After defining the main concepts of f(TB) gravity, we proceed to develop thick brane scenarios to investigate the localization of gauge fields, as detailed in the following section. In particular, we consider a warped five-dimensional spacetime where the metric is given by [6, 7, 44,45,46,47,48,49,50,51]

$$\begin{aligned} ds^2=e^{2A(y)}\eta _{\mu \nu }dx^\mu dx^\nu + dy^2, \end{aligned}$$
(17)

with \(\eta _{\mu \nu }=\text{ Diag }(-1,1,1,1)\) being the Minkowski spacetime metric, and the indices \(\mu \), \(\nu \) run over 0 to 3. The function A(y) characterizes the warp factor and will be fixed with the particular potential choice.

Now, let us take the funfbein (vielbein defined in the five-dimensional spacetime) as

$$\begin{aligned} h^{a}{}_{M}=\begin{pmatrix} e^{A}\delta ^\mu _\nu &{}\quad 0\\ 0 &{}\quad 1 \end{pmatrix}, \end{aligned}$$
(18)

which ensures that the warped metric (17) is reproduced via relations (2). For this choice, we can determine the torsion scalar and the boundary term through Eqs. (1112) as

$$\begin{aligned} T= & {} -12A'^{2},\nonumber \\ B= & {} -8A''-32A'^{2}, \end{aligned}$$
(19)

where prime \((')\) stands for derivative concerning the extra-coordinate y.

Consistent with many braneworld scenarios proposed in the literature [40,41,42,43, 61, 62], we assume that a single scalar field generates the thick brane and has a standard Lagrangian given by

$$\begin{aligned} \mathcal {L}_{m}=-\frac{1}{2}\partial _{M}\phi \partial ^{M}\phi -V(\phi ), \end{aligned}$$
(20)

where \(\phi \equiv \phi (y)\) depends only on the extra dimension y.

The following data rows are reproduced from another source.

Lemma entries_kept h h' (es : list (Z * Z)) :
  (forall x, x ∈ es.*1 -> obj h' x = obj h x) ->
  Forall (fun e => obj h e.1 = Some e.2 /\ e.2 <> 0) es ->
  Forall (fun e => obj h' e.1 = Some e.2 /\ e.2 <> 0) es.
Proof.
  rewrite !Forall_forall. intros Hk Hes [p o] He. rewrite Hk; [by apply Hes|].
  apply list_elem_of_fmap. by exists (p, o).
Qed.

Lemma path_total h p l q :
  path h p (l ++ [q]) ->
  (forall x, x ∈ p :: l -> exists y, nxt h x = Some y /\ y ∈ l ++ [q]) /\
  (forall x, x ∈ l ++ [q] -> exists y, prv h x = Some y /\ y ∈ p :: l).
Proof.
  revert p. induction l as [|b l IH]; intros p; simpl.
  - intros [[Ha Hb] _]. split; intros x ->%list_elem_of_singleton; eexists;
      (split; [done|apply list_elem_of_here]).
  - intros [[Ha Hb] Hp]. destruct (IH b Hp) as [Hn Hr].
    split; intros x Hx; apply elem_of_cons in Hx as [->|Hx].
    + exists b. split; [done|apply list_elem_of_here].
    + destruct (Hn x Hx) as (y & ? & ?). exists y. split; [done|by apply list_elem_of_further].
    + exists p. split; [done|apply list_elem_of_here].
    + destruct (Hr x Hx) as (y & ? & ?). exists y. split; [done|by apply list_elem_of_further].
Qed.

(** Every link of a list has neighbours on the list. *)
Lemma is_list_total h head l x :
  is_list h head l -> x ∈ head :: l ->
  exists y z, nxt h x = Some y /\ prv h x = Some z /\ y ∈ head :: l /\ z ∈ head :: l.
Proof.
  intros [Hnd Hp] Hx. destruct (path_total h head l head Hp) as [Hn Hr].
  assert (Hsn : forall y, y ∈ l ++ [head] <-> y ∈ head :: l)
    by (intros; by rewrite (comm (++) l [head])).
  destruct (Hn x Hx) as (y & ? & Hy). destruct (Hr x) as (z & ? & ?); [by apply Hsn|].
  exists y, z. rewrite <- (Hsn y). done.
Qed.

Lemma is_list_nonzero h head l x : is_list h head l -> x ∈ head :: l -> x <> 0.
Proof. intros [Hnd _] Hx ->. by apply NoDup_cons in Hnd as [? _]. Qed.

(** The seam between two parts of a list. *)
Lemma seam h head l1 l2 :
  is_list h head (l1 ++ l2) ->
  arc h (lst head l1) (frt head l2) /\ lst head l1 <> 0 /\ frt head l2 <> 0 /\
  (exists p, prv h (lst head l1) = Some p /\ p <> 0) /\
  (exists q, nxt h (frt head l2) = Some q /\ q <> 0).
Proof.
  intros Hl. pose proof (lst_elem head l1) as Ha. pose proof (frt_elem head l2) as Hb.
  assert (Ha' : lst head l1 ∈ head :: l1 ++ l2) by set_solver +Ha.
  assert (Hb' : frt head l2 ∈ head :: l1 ++ l2) by set_solver +Hb.
  split; [|split; [by eapply is_list_nonzero|split; [by eapply is_list_nonzero|split]]].
  - destruct Hl as [_ Hp]. destruct (snoc_cut head l2) as [r Er].
    rewrite <- app_assoc, Er, path_app in Hp. by destruct Hp as [_ [? _]].
  - destruct (is_list_total _ _ _ _ Hl Ha') as (y & z & _ & ? & _ & ?). exists z.
    split; [done|by eapply is_list_nonzero].
  - destruct (is_list_total _ _ _ _ Hl Hb') as (y & z & ? & _ & ? & _). exists y.
    split; [done|by eapply is_list_nonzero].
Qed.
Lemma after_right_avl key k p n h l r r' side :
  avl (Node k p n h l r) -> avl r' -> k < key -> (height r' = height r \/ grew key r r') ->
  (forall k1 p1 n1 h1 l1 r1, r' = Node k1 p1 n1 h1 l1 r1 -> side r' = Some (k1 <=? key)) ->
  exists t t', after_right (Node k p n h l r') side = Some t /\ update_height t = Some t' /\
    avl t' /\ (height t' = height (Node k p n h l r) \/ grew key (Node k p n h l r) t').
Proof.
  intros (Eh & Hb & Hl & Hr) Hr' Hk Hg Hside. unfold after_right.
  pose proof (height_ge r (avl_heights r Hr)). pose proof (height_ge l (avl_heights l Hl)).
  assert (height r <= height r' <= height r + 1) by (destruct Hg as [?|[? _]]; lia).
  destruct (Z.leb_spec 2 (height r' - height l)) as [Hx|Hx].
  - destruct Hg as [Hg|[Hg Hc]]; [lia|]. destruct r' as [|k1 p1 n1 h1 l1 r1]; [done|].
    rewrite (Hside _ _ _ _ _ _ eq_refl). destruct Hr' as (Eh1 & Hb1 & Hl1 & Hr1). simpl in Hg, Hx.
    destruct Hc as [(-> & -> & ->)|[[Hc Hd]|[Hc Hd]]]; [simpl in *; lia|..].
    + rewrite (proj2 (Z.leb_gt _ _)) by lia.
      destruct l1 as [|k2 p2 n2 h2 l2 r2];
        [pose proof (height_ge r1 (avl_heights r1 Hr1)); simpl in Hd; lia|].
      eexists _, _. split; [reflexivity|]. split; [reflexivity|]. destruct Hl1 as (Eh2 & Hb2 & Hl2 & Hr2).
      avl_solve.
    + rewrite (proj2 (Z.leb_le _ _)) by lia. eexists _, _. split; [reflexivity|]. split; [reflexivity|].
      avl_solve.
  - eexists _, _. split; [reflexivity|]. split; [reflexivity|]. split; [avl_solve|].
    destruct Hg as [Hg|[Hg _]]; [left; avl_solve|].
    destruct (Z.eq_dec (height l) (height r)); [right|left; avl_solve].
    split; [avl_solve|]. right. right. lia.
Qed.

Lemma one_per_key_left key port k p n h l r :
  one_per_key key port (Node k p n h l r) -> one_per_key key port l /\ one_per_key key port r /\
  (k = key -> p = port).
Proof.
  intros Hu. split; [|split].
  - intros x Hx. apply Hu. simpl. rewrite elem_of_app. by left.
  - intros x Hx. apply Hu. simpl. rewrite elem_of_app, elem_of_cons. by right; right.
  - intros ->. apply (Hu (mk_entry key p n)); [|done]. simpl. rewrite elem_of_app, elem_of_cons. by right; left.
Qed.

Lemma AVL_insert_internal_avl key port node : forall t, avl t -> one_per_key key port t ->
  exists t', AVL_insert_internal key port node t = Some t' /\ avl t' /\
    (height t' = height t \/ grew key t t').
Proof.
  induction t as [|k p n h l IHl r IHr]; intros Ha Hu.
  { simpl. rewrite alloc_ok by (unfold SIZEOF_AVLNODE, ALLOC_MAX; lia). eexists. split; [reflexivity|].
    split; [avl_solve|]. right. split; [done|]. by left. }
  apply one_per_key_left in Hu as (Ul & Ur & Uk). pose proof Ha as (_ & _ & Hl & Hr).
  cbn [AVL_insert_internal]. destruct (Z.ltb_spec key k); [|destruct (Z.ltb_spec k key)].
  - destruct (IHl Hl Ul) as (l' & -> & Hl' & Hg). cbn [mbind option_bind].
    destruct (after_left_avl key k p n h l l' r (fun l => k1 ← key_of l; Some (key <=? k1)))
      as (t & t' & E1 & E2 & ? & ?); [done..|by intros ? ? ? ? ? ? ->|].
    exists t'. rewrite E1. done.
  - destruct (IHr Hr Ur) as (r' & -> & Hr' & Hg). cbn [mbind option_bind].
    destruct (after_right_avl key k p n h l r r' (fun r => k1 ← key_of r; Some (k1 <=? key)))
      as (t & t' & E1 & E2 & ? & ?); [done..|by intros ? ? ? ? ? ? ->|].
    exists t'. rewrite E1. done.
  - rewrite (Uk ltac:(lia)), Z.eqb_refl. eexists. split; [reflexivity|]. split; [done|by left].
Qed.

Then, this choice leads to the following equation of motion for the matter field

$$\begin{aligned} g^{MN}\nabla _{M}\nabla _{N}\phi -\frac{\partial V}{\partial \phi }=0, \end{aligned}$$
(21)

with the associated energy-momentum tensor as

$$\begin{aligned} \mathcal {T}_{MN}=\partial _{M}\phi \partial _{N}\phi -\frac{1}{2}g_{MN}(2V+\partial _{P}\phi \partial ^{p}\phi ). \end{aligned}$$
(22)

By evaluating the field equations (16) and (21) under the conditions specified above, we obtain the following equations:

$$\begin{aligned}{} & {} -\frac{1}{2}f-\left( 4A'^{2}+A''\right) \left( 4f_{B}+3f_{T}\right) +f_{B}^{''}\nonumber \\{} & {} \qquad +3A'f_{B}'+24A'A'''\left( f_{BB}+f_{BT}\right) \nonumber \\{} & {} \qquad +24A'^{2}A''\left( 8f_{BB}+11f_{BT}+3f_{TT}\right) \nonumber \\ {}{} & {} \quad =-\kappa _{5}V-\frac{1}{2}\kappa _{5}\phi '{}^{2}, \end{aligned}$$
(23)
$$\begin{aligned}{} & {} \qquad -\frac{1}{2}f-4A'^{2}\left( 4f_{B}+3f_{T}\right) +4A'f_{B}'-4A''f_{B}\nonumber \\{} & {} \quad =-\kappa _{5}V+\frac{1}{2}\kappa _{5}\phi '^{2}, \end{aligned}$$
(24)
$$\begin{aligned}{} & {} \phi ''+4A'\phi '=\frac{\partial V}{\partial \phi }. \end{aligned}$$
(25)

After obtaining the gravitational field equations in the thick brane scenario, the next step is to specify the form of the f(TB) function. Since our purpose is to modify general relativity by considering the presence of torsion and an additional boundary term, we will limit ourselves to the most straightforward modification of TEGR, namely, a linear function given by \(f(T,B)=c_1T+c_2B\). Here, \(c_{1}\) and \(c_{2}\) are the parameters that control the deviation from the usual gravity models, i.e., making \(c_1=-1\) and \(c_2=1\) we fall back into general relativity, but if we consider \(c_1 =-1\) and \(c_2=0\) we fall back into the usual teleparallelism.

2.1 First-order formalism

In order to find analytical solutions for our f(TB)-braneworld system, as described by Eqs. (23)–(25), we employ the Bogomolnyi–Prasad–Sommerfield (BPS) formalism [73, 74]. This useful technique enables us to transform the second-order coupled field equations into first-order equations by utilizing auxiliary superpotentials [44, 49, 51]. In the context of modified teleparallel gravities, such a formalism has recently been used to find brane solutions in f(T) [59, 60] and \(f(T,\mathcal {T})\) [43] gravity models.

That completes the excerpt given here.